Furman’s Series Multi-Stage Protection (SMP) delivers the purest AC power and the most comprehensive protection available, going far beyond what is found in traditional surge strips. With Furman’s Power Station Series, everyone can reap the benefits of unrivaled power purification and unequalled...




www.furmanpower.com





The print head error happened the very next time I used the printer after the power issues though. Now I'm trying to figure out if the print head damage might have been related to the power issues, or if it just coincidentally happened right at the same time.

What do you guys think? I have heard some people say the print heads only last about two years anyway, and if that's the case, then I guess mine was about due to go out. My main concern is that I usually only print one small thing about every week just to keep the head from clogging up. Maybe I need to print more often to avoid printer head issues in the future?

Ultimately I'm just not sure if I should consider the head failure a result of the power issues, even though I had it plugged into a very good surge protector, or if I should change my printing habits to prolong the life of the new head. Thanks.


----------



## DJL329 (Aug 22, 2021)

My old Canon i9900 died years ago, and I also suspected a power issue at the time. I replaced it with a PRO-100, and I keep the surge protector powered off, except when I need to print, obviously.


----------



## privatebydesign (Aug 22, 2021)

Kit Lens Jockey said:


> I recently got a dreaded print head error on my PRO-4000 printer. It looks like there is no option but to replace the print head, which I have now ordered.
> 
> However, I'm suspicious because my house experienced a "brown-out" due to storms while I was out of town (and shortly after I got back.) For a period of time my wall outlets had about 80 volts coming out of them instead of the proper 110V. I leave the printer on all the time because it seems to be happier that way compared to constantly turning it off and on. So the printer was on when this occurred. But, it's worth noting that I had the printer plugged into a Furman PST-8 surge protector, which it pretty much the best surge protector you can buy. While I'm not 100% sure, I seem to remember that the surge protector wouldn't even turn on when the voltage in the house was low, so it might even have logic to just shut off the power going through it if it senses low voltage.
> 
> ...


Two years seems about average pretty much regardless of the actual printing the head has done. I have replaced the head on my three year old Pro-2000 once.

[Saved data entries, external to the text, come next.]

Lemma conv_steps c f width precision l p t q :
  conv_text c f width precision p = Some (t, q) → - field_max ≤ width ≤ field_max → - field_max ≤ precision ≤ field_max →
  steps (convert_with f width precision (conv_char c)) l p t l q.
Proof.
  intros Ht Hw Hp. unfold convert_with. destruct c; cbn [conv_text conv_char] in *.
  all: try (destruct (pop p) as [[w q']|] eqn:Hpop; [simpl in Ht|done]); try injection Ht as <- <-.
  - apply unsigned_steps; [done|done|apply table_binary|done|lia].
  - apply unsigned_steps; [done|done|apply table_octal|done|lia].
  - destruct upper; apply unsigned_steps; try done; try apply (table_hex true); try apply (table_hex false); lia.
  - apply unsigned_steps; [done|done|apply (table_hex false)|unfold field_max; lia|unfold field_max; lia].
  - assert (Hd : steps (va_word ≫= print_number f width precision 10 decimal_digits true) l p (signed_text f width precision (i32 w)) l q').
    { apply (steps_word _ l p w); [done|]. intros s _.
      apply (print_number_emits f width precision 10 decimal_digits false true w s); try done; [apply table_decimal|by eapply pop_range|lia]. }
    destruct i; exact Hd.
  - apply unsigned_steps; [done|done|apply table_decimal|done|lia].
  - apply (steps_word _ l p w); [done|]. intros s _. apply print_thread_emits. by eapply pop_range.
  - destruct (w =? 0) eqn:Ez.
    + simpl in Ht. injection Ht as <- <-. apply (steps_word _ l p w); [done|]. intros s _. rewrite Ez. apply PUTSTR_emits.
    + destruct (string_at w) as [str|] eqn:Estr; [simpl in Ht|done]. destruct (Z.leb_spec (Z.of_nat (length str)) field_max); [|done].
      injection Ht as <- <-. apply (steps_word _ l p w); [done|]. intros s Hs. rewrite Ez.
      eapply emits_done; [by rewrite Estr|by apply printed_nil|]. apply print_field_emits; try done. lia.
  - by apply PUTARG_steps.
  - apply steps_emits. intros s _. apply PUTCH_emits.
Qed.

(** One conversion. *)
Lemma conversion_steps d l p t q :
  directive_ok d → directive_text d p = Some (t, q) → steps conversion (show_directive d ++ l) p t l q.
Proof.
  intros Hd Ht. unfold directive_text in Ht. destruct (count_value (d_width d) p) as [[width p1]|] eqn:Ew; [|done]. simpl in Ht.
  destruct (count_value (default Unset (d_precision d)) p1) as [[precision p2]|] eqn:Ep; [|done]. simpl in Ht.
  destruct (sane width && sane precision) eqn:Hs; [|done]. unfold sane in Hs. rewrite !andb_true_iff, !Z.leb_le in Hs.
  destruct Hs as [Hw Hp]. destruct (precision_rest_head d l Hd) as (c1&l1&E1&Hc1&Hf1).
  pose proof Hd as (Hfl&Hwd&_&_). destruct (count_head 1 (d_width d) c1 l1 Hwd) as (c2&l2&E2&Hf2); [lia|done|].
  assert (El : show_directive d ++ l = d_flags d ++ c2 :: l2).
  { unfold show_directive. rewrite <- E2, <- E1. unfold precision_rest, conv_rest. by rewrite <- !(assoc_L app). }
  rewrite El. unfold conversion. apply steps_length. eapply steps_bind.
  { apply parse_flags_reads; [done|done|]. rewrite length_app. simpl. lia. }
  rewrite <- E2. eapply steps_bind; [by eapply parse_number_reads|]. rewrite <- E1.
  eapply steps_bind; [by apply parse_precision_reads|]. eapply steps_bind; [by apply parse_length_reads|].
  eapply steps_bind; [apply next_reads|]. rewrite flags_of_foldl.
  by apply conv_steps.
Qed.
(** The rest of the output is [t], as much of it as there is room for. *)
Definition final (m : Srv printing unit) (t : list Z) (s : printing) : Prop :=
  match m s with
  | Done _ s' | Halted s' => str s' = str s ++ take (Z.to_nat (room s)) (u8 <$> t) ∧ stores s' = stores s
  | _ => False
  end.

Lemma emits_final m k t1 t2 s :
  0 ≤ room s < 2 ^ 32 → emits m t1 s → (∀ s', printed s s' t1 → Z.of_nat (length t1) ≤ room s → final k t2 s') →
  final (m ≫= λ _, k) (t1 ++ t2) s.
Proof.
  intros Hr Hm Hk. specialize (Hm Hr). unfold final, mbind, Srv_bind. rewrite fmap_app.
  destruct (m s) as [[] s1|s1| |]; try done.
  - destruct Hm as [Hle Hp]. specialize (Hk s1 Hp Hle). unfold final in Hk. rewrite (pr_str _ _ _ Hp), (pr_room _ _ _ Hp), (pr_stores _ _ _ Hp) in Hk.
    rewrite take_app_ge by (rewrite length_fmap; lia). rewrite length_fmap, (assoc_L app).
    replace (Z.to_nat (room s) - length t1)%nat with (Z.to_nat (room s - Z.of_nat (length t1))) by lia. exact Hk.
  - destruct Hm as (Hlt&Hs&Hst). rewrite take_app_le by (rewrite length_fmap; lia). done.
Qed.

Lemma show_cons i its : show (i :: its) = show_item i ++ show its.
Proof. unfold show. rewrite bind_cons. by rewrite <- (assoc_L app). Qed.

(** One character of the format outside of conversions. *)
Lemma copy_step k c l s :
  fmt s = c :: l → c ≠ 37 → 0 ≤ room s < 2 ^ 32 →
  copy_until_percent (S k) s =
    if (room s <=? 0) || (c =? 0) then Halted (s <| fmt := l |> <| room := u32 (room s - 1) |>)
    else copy_until_percent k (s <| fmt := l |> <| room := room s - 1 |> <| str ::= λ l, l ++ [u8 c] |>).
Proof.
  intros Hl Hc Hr. cbn [copy_until_percent]. rewrite (bind_done _ _ _ _ _ (next_reads c l (ap s) s Hl eq_refl)).
  rewrite (proj2 (Z.eqb_neq _ _) Hc). unfold full. rewrite !bind_assoc.
  erewrite bind_done by done. rewrite bind_assoc. erewrite bind_done by done. erewrite bind_done by done.
  assert (E : s <| fmt := l |> <| ap := ap s |> = s <| fmt := l |>) by (by destruct s). rewrite E.
  change (room (s <| fmt := l |>)) with (room s).
  destruct (Z.leb_spec (room s) 0); cbn [orb]; [done|]. destruct (c =? 0); [done|].
  erewrite bind_done by done. rewrite (u32_id (room s - 1)) by lia. done.
Qed.

Lemma final_same m m' t s s' :
  m s = m' s' → str s' = str s → room s' = room s → stores s' = stores s → final m' t s' → final m t s.
Proof. unfold final. by intros -> -> -> ->. Qed.

Lemma final_reads {A} (m : Srv printing A) k (a : A) l r p q t s :
  reads m a l r p q → fmt s = l → ap s = p → final (k a) t (s <| fmt := r |> <| ap := q |>) → final (m ≫= k) t s.
Proof.
  intros Hm Hl Hp. apply final_same; [|done..]. by rewrite (bind_done _ _ _ _ _ (Hm s Hl Hp)).
Qed.

(** The loop goes on while there is room. *)
Lemma vloop_final fuel t s :
  0 ≤ room s → (0 < room s → final (copy_until_percent (S (length (fmt s)));; conversion;; vloop fuel) t s) → final (vloop (S fuel)) t s.
Proof.
  intros Hr Hk. destruct (Z.ltb_spec 0 (room s)) as [Hpos|Hneg].
  - eapply final_same; [|done..|by apply Hk]. cbn [vloop]. erewrite bind_done by done. rewrite (proj2 (Z.ltb_lt 0 (room s))) by done.
    by erewrite bind_done by done.
  - unfold final. cbn [vloop]. erewrite bind_done by done. rewrite (proj2 (Z.ltb_ge 0 (room s))) by done.
    replace (Z.to_nat (room s)) with O by lia. cbn. split; [|done]. by rewrite app_nil_r.
Qed.

Lemma loop_final its : ∀ p t fuel k s,
  Forall item_ok its → text its p = Some t → fmt s = show its → ap s = p → numpr_ok s → 0 ≤ room s < 2 ^ 32 →
  (length (show its) ≤ S fuel)%nat → (length (show its) ≤ k)%nat →
  final (copy_until_percent k;; conversion;; vloop fuel) t s.
Proof.
  induction its as [|[c|d] its IH]; intros p t fuel k s Hok Ht Hl Hp Hn Hr Hf Hk.
  - injection Ht as <-. destruct k as [|k]; [simpl in Hk; lia|]. unfold final, mbind at 1, Srv_bind at 1.
    rewrite (copy_step k 0 [] s Hl) by done. rewrite orb_true_r. cbn. split; [|done]. by rewrite take_nil, app_nil_r.
  - apply Forall_cons in Hok as [[Hc0 Hc] Hok]. rewrite show_cons in Hl, Hf, Hk. cbn [show_item app length] in Hl, Hf, Hk.
    destruct k as [|k]; [lia|]. simpl in Ht. destruct (text its p) as [t'|] eqn:Et; [|done]. injection Ht as <-.
    unfold final, mbind at 1, Srv_bind at 1. rewrite (copy_step k c _ s Hl) by done. rewrite (proj2 (Z.eqb_neq c 0)), orb_false_r by done.
    destruct (Z.leb_spec (room s) 0).
    + replace (Z.to_nat (room s)) with O by lia. cbn. split; [|done]. by rewrite app_nil_r.
    + set (s1 := s <| fmt := _ |> <| room := _ |> <| str ::= _ |>).
      assert (final (copy_until_percent k;; conversion;; vloop fuel) t' s1) as Hfin.
      { apply (IH p); [done|done|done|done|done|change (room s1) with (room s - 1); lia|lia|lia]. }
      unfold final, mbind at 1, Srv_bind at 1 in Hfin. change (str s1) with (str s ++ [u8 c]) in Hfin.
      change (room s1) with (room s - 1) in Hfin. change (stores s1) with (stores s) in Hfin.
      rewrite fmap_cons. replace (Z.to_nat (room s)) with (S (Z.to_nat (room s - 1))) by lia.
      rewrite firstn_cons. rewrite <- (assoc_L app) in Hfin. exact Hfin.
  - apply Forall_cons in Hok as [Hd Hok]. rewrite show_cons in Hl, Hf, Hk. cbn [show_item app length] in Hl, Hf, Hk.
    destruct k as [|k]; [lia|]. simpl in Ht. destruct (directive_text d p) as [[t1 q]|] eqn:Et1; [|done]. simpl in Ht.
    destruct (text its q) as [t'|] eqn:Et; [|done]. injection Ht as <-.
    rewrite (length_app (show_directive d)) in Hf, Hk.
    apply (final_reads _ _ tt (37 :: show_directive d ++ show its) (show_directive d ++ show its) p p); [|done|done|].
    { cbn [copy_until_percent]. eapply reads_bind; [apply next_reads|apply reads_ret]. }
    set (s1 := s <| fmt := _ |> <| ap := _ |>).
    destruct (conversion_steps d (show its) p t1 q Hd Et1 s1) as (m'&Em&He); [done..|]. set (s2 := s1 <| fmt := _ |> <| ap := _ |>) in *.
    apply (final_same _ (m' ≫= λ _, vloop fuel) _ s1 s2); [unfold mbind, Srv_bind; by rewrite Em|done..|].
    apply emits_final; [done|exact He|]. intros s3 Hp3 Hle. pose proof Hp3 as [h1 h2 h3 h4 h5 h6].
    change (room s2) with (room s) in *. destruct fuel as [|fuel].
    { unfold show in Hf. rewrite length_app in Hf. simpl in Hf. lia. }
    apply vloop_final; [lia|]. intros Hpos. apply (IH q); [done|done|by rewrite h3|by rewrite h4|by apply h6|lia|lia|rewrite h3; change (fmt s2) with (show its); lia].
Qed.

One nice thing is the heads are easy to change and readily available, unlike Epson who will not sell their large format print heads.

An unnerving aspect of changing the head is that you can’t initiate a head change from the menu all the time it is telling you to replace the head! You have to switch the printer off, then manually move the head carriage then take the old head out, it takes just a few seconds. Then power the printer up and it will reset the carriage and give you an install head option. I found this very strange but Canon support talked me through it very efficiently.


----------